● Problem statement: Where a line in the listing contains the string "from", copy that line out.

# # # # #

(* ------------------------------------------------------------------ *)
(** ** How [handle_websocket] returns (lines 26-84) *)







(* ------------------------------------------------------------------ *)
(** ** More on the loop bodies (lines 53-77) *)

(** X1. Whatever the sockets do, at every point of the relay the watched
    list has no duplicates and holds exactly the sockets that are
    open: a socket is closed when, and only when, it is removed. *)
Theorem relay_loop_watches_open_sockets (ts : list tick) (w : world) :
  wf w ->
  NoDup (sockets (snd (relay_loop ts w)))
  /\ forall s, In s (sockets (snd (relay_loop ts w)))
               <-> is_open (snd (relay_loop ts w)) s = true.
Proof.
  intros Hw. destruct (wf_relay_loop ts w Hw) as [Hnd Hm]. split; [exact Hnd|].
  intros s. rewrite <- mem_In, Hm. reflexivity.
Qed.

Lemma relay_loop_watches_open_sockets_witness :
  NoDup (sockets (snd (relay_loop [exceptional_tick client; eof_tick backend]
                                  (relay_start []))))
  /\ forall s, In s (sockets (snd (relay_loop [exceptional_tick client; eof_tick backend]
                                              (relay_start []))))
               <-> is_open (snd (relay_loop [exceptional_tick client; eof_tick backend]
                                            (relay_start []))) s = true.
Proof.
  exact (relay_loop_watches_open_sockets [exceptional_tick client; eof_tick backend]
           (relay_start []) (wf_relay_start [])).
Defined.

(** X6. End of stream on the socket whose chunk was forwarded last ([other]
    names its partner): the body returns normally with both sockets
    removed from the watched list and closed. *)
Theorem eof_after_own_chunk_closes_pair (t : tick) (s : sock) (w : world) :
  wf w -> is_open w s = true -> recv_out t s = RecvBytes [] ->
  other w = Some (partner s) ->
  fst (handle_readable t s w) = Ok tt
  /\ both_torn_down (snd (handle_readable t s w)).
Proof.
  intros Hw Ho Hr Hp. pose proof (handle_readable_eof t s w Hw Ho Hr) as H.
  rewrite Hp in H. destruct s; simpl in H; exact H.
Qed.

Lemma eof_after_own_chunk_closes_pair_witness :
  both_torn_down (snd (handle_readable (eof_tick client) client relay_after_chunk)).
Proof.
  exact (proj2 (eof_after_own_chunk_closes_pair (eof_tick client) client relay_after_chunk
                  wf_relay_after_chunk eq_refl eq_refl eq_refl)).
Defined.

Lemma closed_unread_handle_exceptional r0 s x :
  preserves (fun w => is_open w s = false /\ rcvd w s = r0) (handle_exceptional x).
Proof.
  intros w [Hc Hr]. step_unfold. destruct (mem x (sockets w)); simpl; [|auto].
  unfold upd. destruct (sock_eqb s x); auto.
Qed.

Lemma closed_unread_handle_readable r0 t x :
  preserves (fun w => wf w /\ is_open w backend = false /\ rcvd w backend = r0)
    (handle_readable t x).
Proof.
  intros w (Hw & Hcl & Hrc). split; [apply wf_handle_readable; exact Hw|].
  destruct Hw as [Hnd Hm].
  wf_cases w Hnd Hm Hc Hb;
    step_unfold; destruct x; rewrite <- ?Hc, <- ?Hb; simpl; break_oracle;
    rewrite <- ?Hc, <- ?Hb; simpl;
    try (match goal with |- context [match ?o with Some _ => _ | None => _ end] =>
           destruct o as [[|]|]; simpl end);
    rewrite <- ?Hc, <- ?Hb; simpl; unfold upd; simpl;
    rewrite <- ?Hc, <- ?Hb in Hcl; try discriminate; auto.
Qed.

Lemma exceptional_phase l : forall w s,
  wf w -> NoDup l -> (forall x, In x l -> mem x (sockets w) = true) -> In s l ->
  is_open (snd (for_each l handle_exceptional w)) s = false
  /\ rcvd (snd (for_each l handle_exceptional w)) s = rcvd w s.
Proof.
  induction l as [|x l IH]; intros w s Hw Hnd Hin Hs; [destruct Hs|].
  inversion Hnd as [|? ? Hx Hl]; subst.
  destruct (handle_exceptional_drops x w Hw (Hin x (or_introl eq_refl)))
    as [(R & _ & _ & Cx & Mp & _) _].
  pose proof (wf_handle_exceptional x w Hw) as W1.
  assert (Rc : rcvd (snd (handle_exceptional x w)) = rcvd w).
  { step_unfold. destruct (mem x (sockets w)); reflexivity. }
  simpl. unfold bind.
  destruct (handle_exceptional x w) as [[[]|ex] w1]; simpl in *; try discriminate.
  destruct Hs as [<-|Hs].
  - apply (preserves_for_each _ l handle_exceptional
             (closed_unread_handle_exceptional (rcvd w x) x) w1).
    rewrite Rc. auto.
  - rewrite <- Rc. apply IH; try assumption.
    intros y Hy. assert (y = partner x).
    { destruct y, x; try reflexivity; exfalso; apply Hx; exact Hy. }
    subst y. rewrite Mp. apply Hin. now right.
Qed.

(** X7. A backend that [select] reports exceptional is closed unread: its
    descriptor is gone after [close()], so even if the same pass
    reports it readable, nothing is received from it in that pass,
    and after the pass it is closed and unwatched. *)
Theorem exceptional_backend_is_not_read (t : tick) (w : world) :
  wf w -> mem backend (sockets w) = true -> ready_x t backend = true ->
  rcvd (snd (relay_pass t w)) backend = rcvd w backend
  /\ is_open (snd (relay_pass t w)) backend = false
  /\ mem backend (sockets (snd (relay_pass t w))) = false.
Proof.
  intros Hw Hs Hx. rewrite relay_pass_unfold.
  set (w0 := snd (log (CSelect (sockets w)) w)).
  assert (W0 : wf w0) by exact Hw.
  assert (Hnd : NoDup (filter (ready_x t) (sockets w)))
    by (apply NoDup_filter; exact (proj1 Hw)).
  assert (Hin : forall x, In x (filter (ready_x t) (sockets w)) -> mem x (sockets w0) = true).
  { intros x Hi. apply filter_In in Hi. apply mem_In. exact (proj1 Hi). }
  assert (Hsl : In backend (filter (ready_x t) (sockets w))).
  { apply filter_In. split; [apply mem_In; exact Hs | exact Hx]. }
  destruct (for_each_exceptional_ok _ w0 W0 Hnd Hin) as (R1 & W1 & _).
  destruct (exceptional_phase _ w0 backend W0 Hnd Hin Hsl) as (C1 & Rc1).
  unfold bind.
  destruct (for_each (filter (ready_x t) (sockets w)) handle_exceptional w0)
    as [[[]|ex] w1]; simpl in R1, W1, C1, Rc1; try discriminate.
  destruct (preserves_for_each _ (filter (ready_r t) (sockets w)) (handle_readable t)
              (closed_unread_handle_readable (rcvd w backend) t) w1
              (conj W1 (conj C1 Rc1))) as (W2 & C2 & Rc2).
  split; [exact Rc2 | split; [exact C2|]].
  rewrite (proj2 W2). exact C2.
Qed.

Lemma exceptional_backend_is_not_read_witness :
  rcvd (snd (relay_pass (mkTick (fun _ => true) (fun s => sock_eqb s backend)
                           (fun _ => RecvBytes ["h"%byte]) (fun _ => SentAll))
                        (relay_start []))) backend = [].
Proof.
  exact (proj1 (exceptional_backend_is_not_read
                  (mkTick (fun _ => true) (fun s => sock_eqb s backend)
                     (fun _ => RecvBytes ["h"%byte]) (fun _ => SentAll))
                  (relay_start []) (wf_relay_start []) eq_refl eq_refl)).
Defined.

Lemma handle_readable_closed_client_data t w x d :
  wf w -> is_open w client = false -> recv_out t client = RecvBytes (x :: d) ->
  wf (snd (handle_readable t client w))
  /\ is_open (snd (handle_readable t client w)) client = false
  /\ rcvd (snd (handle_readable t client w)) client = rcvd w client ++ x :: d.
Proof.
  intros Hw Hcl Hr. split; [apply wf_handle_readable; exact Hw|].
  pose proof (proj2 Hw client) as Hm. rewrite Hcl in Hm.
  step_unfold. rewrite Hr. simpl.
  destruct (is_open w backend); simpl; [destruct (sendall_out t backend); simpl|];
    rewrite ?Hm; simpl; unfold upd; simpl; auto.
Qed.

Lemma closed_client_handle_readable_backend r0 t :
  preserves (fun w => wf w /\ is_open w client = false /\ rcvd w client = r0)
    (handle_readable t backend).
Proof.
  intros w (Hw & Hcl & Hrc). split; [apply wf_handle_readable; exact Hw|].
  destruct Hw as [Hnd Hm].
  wf_cases w Hnd Hm Hc Hb;
    step_unfold; rewrite <- ?Hc, <- ?Hb; simpl; break_oracle;
    rewrite <- ?Hc, <- ?Hb; simpl;
    try (match goal with |- context [match ?o with Some _ => _ | None => _ end] =>
           destruct o as [[|]|]; simpl end);
    rewrite <- ?Hc, <- ?Hb; simpl; unfold upd; simpl;
    rewrite <- ?Hc, <- ?Hb in Hcl; try discriminate; auto.
Qed.

(** X17. The client is different: [rfile] keeps its descriptor alive
    after [client.close()], so a client that one pass reports both
    exceptional and readable is closed and unwatched at lines 56-57
    and still read at line 62 of the same pass. *)
Theorem closed_client_is_still_read
    (t : tick) (w : world) (rest : list sock) (x : byte) (d : list byte) :
  wf w -> sockets w = client :: rest ->
  ready_x t client = true -> ready_r t client = true ->
  recv_out t client = RecvBytes (x :: d) ->
  rcvd (snd (relay_pass t w)) client = rcvd w client ++ x :: d
  /\ is_open (snd (relay_pass t w)) client = false
  /\ mem client (sockets (snd (relay_pass t w))) = false.
Proof.
  intros Hw Hs Hx Hr He. rewrite relay_pass_unfold.
  set (w0 := snd (log (CSelect (sockets w)) w)).
  assert (W0 : wf w0) by exact Hw.
  assert (Hnd : NoDup (filter (ready_x t) (sockets w)))
    by (apply NoDup_filter; exact (proj1 Hw)).
  assert (Hin : forall y, In y (filter (ready_x t) (sockets w)) -> mem y (sockets w0) = true).
  { intros y Hi. apply filter_In in Hi. apply mem_In. exact (proj1 Hi). }
  assert (Hsl : In client (filter (ready_x t) (sockets w))).
  { apply filter_In. split; [rewrite Hs; now left | exact Hx]. }
  destruct (for_each_exceptional_ok _ w0 W0 Hnd Hin) as (R1 & W1 & _).
  destruct (exceptional_phase _ w0 client W0 Hnd Hin Hsl) as (C1 & Rc1).
  assert (Hrest : filter (ready_r t) rest = [] \/ filter (ready_r t) rest = [backend]).
  { pose proof (proj1 Hw) as N. rewrite Hs in N.
    destruct (nodup_sock_cases _ N) as [E|[E|[E|[E|E]]]]; inversion E; subst; simpl;
      [|destruct (ready_r t backend)]; auto. }
  unfold bind.
  destruct (for_each (filter (ready_x t) (sockets w)) handle_exceptional w0)
    as [[[]|ex] w1]; simpl in R1, W1, C1, Rc1; try discriminate.
  rewrite Hs. simpl. rewrite Hr. simpl. unfold bind.
  destruct (handle_readable_closed_client_data t w1 x d W1 C1 He) as (W2 & C2 & Rc2).
  rewrite Rc1 in Rc2. change (rcvd w0 client) with (rcvd w client) in Rc2.
  assert (G : forall u, wf u /\ is_open u client = false
                        /\ rcvd u client = rcvd w client ++ x :: d ->
                        rcvd u client = rcvd w client ++ x :: d
                        /\ is_open u client = false /\ mem client (sockets u) = false).
  { intros u (Wu & Cu & Ru). rewrite (proj2 Wu). auto. }
  destruct (handle_readable t client w1) as [[[]|ex] w2]; simpl in W2, C2, Rc2;
    [|apply G; auto].
  destruct Hrest as [-> | ->]; simpl; [apply G; auto|].
  pose proof (closed_client_handle_readable_backend (rcvd w client ++ x :: d) t w2
                (conj W2 (conj C2 Rc2))) as P.
  unfold bind. destruct (handle_readable t backend w2) as [[[]|ex] w3]; simpl in *;
    apply G; exact P.
Qed.

Lemma closed_client_is_still_read_witness :
  rcvd (snd (relay_pass (mkTick (fun _ => true) (fun s => sock_eqb s client)
                           (fun _ => RecvBytes ["h"%byte]) (fun _ => SentAll))
                        (relay_start []))) client = [] ++ ["h"%byte].
Proof.
  exact (proj1 (closed_client_is_still_read
                  (mkTick (fun _ => true) (fun s => sock_eqb s client)
                     (fun _ => RecvBytes ["h"%byte]) (fun _ => SentAll))
                  (relay_start []) [backend] "h"%byte [] (wf_relay_start [])
                  eq_refl eq_refl eq_refl eq_refl)).
Defined.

# # # # #

● Exercise output:
    removed from the watched list and closed. *)
    reports it readable, nothing is received from it in that pass,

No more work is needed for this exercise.